Dataset entries
━━━━━━━━━━━━━━━━━━━━━━━━━━━━━━

(* ===== verification/Messages.v ===== *)
(** * Conversations, messages, attachments and reactions
      (internal/store/messages.go, contacts.go, attachments.go, reactions.go)

    The rows Google's events produce.  [DB] is the part of the database these
    files write: one [gmap] per table, keyed by primary key (the reactions table
    by its UNIQUE pair).  Every method of [*Store] is a function of the clock
    reading it takes and of the database; the error branch means the transaction
    was rolled back.  UNIQUE and REFERENCES constraints and the delivery trigger
    are part of the functions, as SQLite enforces them.  The theorems are about
    every database these methods can produce. *)

From S2P Require Import Prelude Delivery Ids GoStrings.
From stdpp Require Export pretty sorting.

(** ** The gm layer's values (internal/gm/types.go)

    A [time.Time] is [None] when it is the zero time, and otherwise its
    [UnixMilli] reading, the only thing these methods take from it. *)

Inductive Folder : Type := FolderUnknown | FolderInbox | FolderArchive | FolderSpamBlocked.
Inductive ConversationType : Type :=
  ConversationTypeUnknown | ConversationTypeSMSMMS | ConversationTypeRCS.
Inductive SendMode : Type := SendModeAuto | SendModeXMS | SendModeXMSLatch.

#[export] Instance Folder_eq_dec : EqDecision Folder.
Proof. solve_decision. Defined.
#[export] Instance ConversationType_eq_dec : EqDecision ConversationType.
Proof. solve_decision. Defined.
#[export] Instance SendMode_eq_dec : EqDecision SendMode.
Proof. solve_decision. Defined.

Definition Folder_string (f : Folder) : string :=
  match f with
  | FolderInbox => "active"
  | FolderArchive => "archived"
  | FolderSpamBlocked => "spam_blocked"
  | FolderUnknown => "unknown"
  end.

Record GmParticipant := mkGmParticipant {
  p_SourceID : string;
  p_ContactID : string;
  p_DisplayName : string;
  p_FirstName : string;
  p_PhoneE164 : string;
  p_FormattedNumber : string;
  p_IdentifierType : string;
  p_IsMe : bool;
  p_IsVisible : bool;
}.

Record GmConversation := mkGmConversation {
  c_SourceID : string;
  c_Name : string;
  c_IsGroup : bool;
  c_Type : ConversationType;
  c_SendModeRaw : SendMode;
  c_Folder : Folder;
  c_Unread : bool;
  c_Pinned : bool;
  c_ReadOnly : bool;
  c_Deleted : bool;
  c_DefaultOutgoingID : string;
  c_LatestMessageID : string;
  c_LastActivity : option Z;
  c_GroupAvatarURL : string;
  c_SIMPayload : string;
  c_Participants : list GmParticipant;
}.

Definition ForceRCSEligible (c : GmConversation) : bool :=
  bool_decide (c_Type c = ConversationTypeRCS) && bool_decide (c_SendModeRaw c = SendModeAuto).

Record GmAttachment := mkGmAttachment {
  a_PartIndex : Z;
  a_MediaID : string;
  a_ThumbnailMediaID : string;
  a_DecryptionKey : string;
  a_Filename : string;
  a_MimeType : string;
  a_MediaFormat : string;
  a_SizeBytes : Z;
  a_Width : Z;
  a_Height : Z;
}.

Record GmReaction := mkGmReaction {
  r_Emoji : option string;
  r_Type : string;
  r_ParticipantIDs : list string;
}.

Record GmMessage := mkGmMessage {
  m_SourceID : string;
  m_ConversationID : string;
  m_ParticipantID : string;
  m_Text : string;
  m_Subject : string;
  m_Timestamp : option Z;
  m_TmpID : string;
  m_StatusRaw : Z;
  m_Kind : MessageKind;
  m_DeliveryState : DeliveryState;
  m_ReplyToMessageID : string;
  m_Attachments : list GmAttachment;
  m_Reactions : list GmReaction;
}.

Record GmContact := mkGmContact {
  ct_src_SourceID : string;
  ct_src_DisplayName : string;
  ct_src_PhoneE164 : string;
  ct_src_IsTop : bool;
}.

(** ** Rows (migrations 0001 and 0002) *)

Record ContactRow := mkContactRow {
  ct_account_id : string;
  ct_source_id : string;
  ct_display_name : option string;
  ct_phone_e164 : option string;
  ct_avatar_hash : option string;
  ct_is_top : bool;
  ct_updated_at_ms : Z;
}.

Record ConversationRow := mkConversationRow {
  cv_account_id : string;
  cv_source_id : string;
  cv_name : option string;
  cv_is_group : bool;
  cv_conversation_type : ConversationType;
  cv_send_mode_raw : SendMode;
  cv_folder : string;
  cv_unread : bool;
  cv_pinned : bool;
  cv_read_only : bool;
  cv_force_rcs_eligible : bool;
  cv_default_outgoing_id : option string;
  cv_latest_message_id : option string;
  cv_last_activity_ms : Z;
  cv_group_avatar_url : option string;
  cv_sim_payload_json : option string;
  cv_deleted_at_ms : option Z;
  cv_created_at_ms : Z;
  cv_updated_at_ms : Z;
}.

Record ParticipantRow := mkParticipantRow {
  pt_account_id : string;
  pt_conversation_id : string;
  pt_source_id : string;
  pt_contact_id : option string;
  pt_display_name : option string;
  pt_first_name : option string;
  pt_phone_e164 : option string;
  pt_formatted_number : option string;
  pt_identifier_type : option string;
  pt_is_me : bool;
  pt_is_visible : bool;
}.

Record MessageRow := mkMessageRow {
  ms_account_id : string;
  ms_conversation_id : string;
  ms_source_id : string;
  ms_kind : MessageKind;
  ms_direction : Direction;
  ms_sender_participant : option string;
  ms_text : option string;
  ms_subject : option string;
  ms_delivery_state : DeliveryState;
  ms_delivery_state_raw : Z;
  ms_reply_to_message_id : option string;
  ms_operation_id : option string;
  ms_tmp_id : option string;
  ms_is_deleted : bool;
  ms_sent_at_ms : Z;
  ms_ingested_at_ms : Z;
  ms_updated_at_ms : Z;
  ms_content_hash : string;
}.

Record AttachmentRow := mkAttachmentRow {
  at_account_id : string;
  at_message_id : string;
  at_part_index : Z;
  at_media_id : option string;
  at_thumbnail_media_id : option string;
  at_decryption_key : option string;
  at_filename : option string;
  at_mime_type : option string;
  at_media_format : option string;
  at_size_bytes : option Z;
  at_width : option Z;
  at_height : option Z;
  at_download_state : string;
  at_sha256 : option string;
}.

Record ReactionRow := mkReactionRow {
  re_id : string;
  re_emoji : option string;
  re_emoji_type : string;
  re_is_mine : bool;
  re_updated_at_ms : Z;
}.

Record DB := mkDB {
  db_accounts : gset string;
  db_contacts : gmap string ContactRow;
  db_conversations : gmap string ConversationRow;
  db_participants : gmap string ParticipantRow;
  db_messages : gmap string MessageRow;
  db_attachments : gmap string AttachmentRow;
  db_reactions : gmap (string * string) ReactionRow;
}.

Definition set_contacts (t : gmap string ContactRow) (db : DB) : DB :=
  mkDB (db_accounts db) t (db_conversations db) (db_participants db) (db_messages db)
    (db_attachments db) (db_reactions db).
Definition set_conversations (t : gmap string ConversationRow) (db : DB) : DB :=
  mkDB (db_accounts db) (db_contacts db) t (db_participants db) (db_messages db)
    (db_attachments db) (db_reactions db).
Definition set_participants (t : gmap string ParticipantRow) (db : DB) : DB :=
  mkDB (db_accounts db) (db_contacts db) (db_conversations db) t (db_messages db)
    (db_attachments db) (db_reactions db).
Definition set_messages (t : gmap string MessageRow) (db : DB) : DB :=
  mkDB (db_accounts db) (db_contacts db) (db_conversations db) (db_participants db) t
    (db_attachments db) (db_reactions db).
Definition set_attachments (t : gmap string AttachmentRow) (db : DB) : DB :=
  mkDB (db_accounts db) (db_contacts db) (db_conversations db) (db_participants db)
    (db_messages db) t (db_reactions db).
Definition set_reactions (t : gmap (string * string) ReactionRow) (db : DB) : DB :=
  mkDB (db_accounts db) (db_contacts db) (db_conversations db) (db_participants db)
    (db_messages db) (db_attachments db) t.

(** ** Errors *)

Inductive StoreError : Type :=
| ErrUnique        (** a PRIMARY KEY or UNIQUE constraint failed *)
| ErrForeignKey    (** a REFERENCES constraint failed *)
| ErrTrigger       (** [messages_no_backward_delivery] aborted the statement *)
| ErrNotFound.     (** [sql.ErrNoRows] *)

(** A row other than [id]'s satisfies [P]: what a UNIQUE index looks for. *)
Definition taken {V} (P : V -> bool) (id : string) (t : gmap string V) : bool :=
  negb (bool_decide (rows_affected P (delete id t) = 0%nat)).

Definition require {E} (b : bool) (e : E) : Result E unit := if b then Ok tt else Err e.

(** [crypto/sha256], and [json.Marshal] of a [[]byte]. *)
Class Digest := {
  digest_sha256 :: SHA256;
  json_Marshal_bytes : string -> string;
}.

Section Store.
Context `{UUID} `{Digest}.

(** ** ContentHash *)

Definition NL : string := String (Ascii.ascii_of_nat 10) EmptyString.

Definition hash_media (a : GmAttachment) : string :=
  "media:" +:+ pretty (a_PartIndex a) +:+ ":" +:+ a_MediaID a +:+ ":" +:+
  pretty (a_SizeBytes a) +:+ NL.

Definition hash_reaction (r : GmReaction) : string :=
  "react:" +:+ r_Type r +:+ ":" +:+ default ""%string (r_Emoji r) +:+ ":" +:+
  String.concat "," (r_ParticipantIDs r) +:+ NL.

(** What is written to the hash. *)
Definition content (m : GmMessage) : string :=
  "text:" +:+ m_Text m +:+ NL +:+ "subject:" +:+ m_Subject m +:+ NL +:+
  String.concat "" (hash_media <$> m_Attachments m) +:+
  String.concat "" (hash_reaction <$> m_Reactions m).

Definition ContentHash (m : GmMessage) : string := sha256_hex (content m).

(** ** UpsertConversation *)

(** A [time.Time] written as milliseconds, the zero time as 0. *)
Definition ms_or_zero (t : option Z) : Z := default 0%Z t.

Definition sim_json (payload : string) : option string :=
  if decide (payload = ""%string) then None else Some (json_Marshal_bytes payload).

(** The row the [VALUES] clause describes, [excluded] in the conflict clause. *)
Definition conversation_values (now : Z) (accountID : string) (c : GmConversation)
    : ConversationRow := {|
  cv_account_id := accountID;
  cv_source_id := c_SourceID c;
  cv_name := nullString (c_Name c);
  cv_is_group := c_IsGroup c;
  cv_conversation_type := c_Type c;
  cv_send_mode_raw := c_SendModeRaw c;
  cv_folder := Folder_string (c_Folder c);
  cv_unread := c_Unread c;
  cv_pinned := c_Pinned c;
  cv_read_only := c_ReadOnly c;
  cv_force_rcs_eligible := ForceRCSEligible c;
  cv_default_outgoing_id := nullString (c_DefaultOutgoingID c);
  cv_latest_message_id := nullString (c_LatestMessageID c);
  cv_last_activity_ms := ms_or_zero (c_LastActivity c);
  cv_group_avatar_url := nullString (c_GroupAvatarURL c);
  cv_sim_payload_json := sim_json (c_SIMPayload c);
  cv_deleted_at_ms := if c_Deleted c then Some now else None;
  cv_created_at_ms := now;
  cv_updated_at_ms := now;
|}.

(** [ON CONFLICT(id) DO UPDATE SET ...]. *)
Definition conversation_conflict (old excluded : ConversationRow) : ConversationRow := {|
  cv_account_id := cv_account_id old;
  cv_source_id := cv_source_id old;
  cv_name := cv_name excluded;
  cv_is_group := cv_is_group excluded;
  cv_conversation_type := cv_conversation_type excluded;
  cv_send_mode_raw := cv_send_mode_raw excluded;
  cv_folder := cv_folder excluded;
  cv_unread := cv_unread excluded;
  cv_pinned := cv_pinned excluded;
  cv_read_only := cv_read_only excluded;
  cv_force_rcs_eligible := cv_force_rcs_eligible excluded;
  cv_default_outgoing_id :=
    coalesce (cv_default_outgoing_id excluded) (cv_default_outgoing_id old);
  cv_latest_message_id := coalesce (cv_latest_message_id excluded) (cv_latest_message_id old);
  cv_last_activity_ms := Z.max (cv_last_activity_ms old) (cv_last_activity_ms excluded);
  cv_group_avatar_url := cv_group_avatar_url excluded;
  cv_sim_payload_json := coalesce (cv_sim_payload_json excluded) (cv_sim_payload_json old);
  cv_deleted_at_ms := cv_deleted_at_ms excluded;
  cv_created_at_ms := cv_created_at_ms old;
  cv_updated_at_ms := cv_updated_at_ms excluded;
|}.

Definition write_conversation (now : Z) (accountID : string) (c : GmConversation) (db : DB)
    : Result StoreError DB :=
  let id := ConversationID accountID (c_SourceID c) in
  let v := conversation_values now accountID c in
  match db_conversations db !! id with
  | Some old =>
      Ok (set_conversations (<[id := conversation_conflict old v]> (db_conversations db)) db)
  | None =>
      _ ← require (negb (taken (fun r => bool_decide (cv_account_id r = accountID) &&
                       bool_decide (cv_source_id r = c_SourceID c)) id (db_conversations db)))
            ErrUnique;
      _ ← require (bool_decide (accountID ∈ db_accounts db)) ErrForeignKey;
      Ok (set_conversations (<[id := v]> (db_conversations db)) db)
  end.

━━━━━━━━━━━━━━━━━━━━━━━━━━━━━━

WORK INSTRUCTION:
Transcribe only, please, the lines from the first line of the records through the line with "was rolled back.". Both of those lines are included.

WRITTEN ANSWER:
(* ===== verification/Messages.v ===== *)
(** * Conversations, messages, attachments and reactions
      (internal/store/messages.go, contacts.go, attachments.go, reactions.go)

    The rows Google's events produce.  [DB] is the part of the database these
    files write: one [gmap] per table, keyed by primary key (the reactions table
    by its UNIQUE pair).  Every method of [*Store] is a function of the clock
    reading it takes and of the database; the error branch means the transaction
    was rolled back.  UNIQUE and REFERENCES constraints and the delivery trigger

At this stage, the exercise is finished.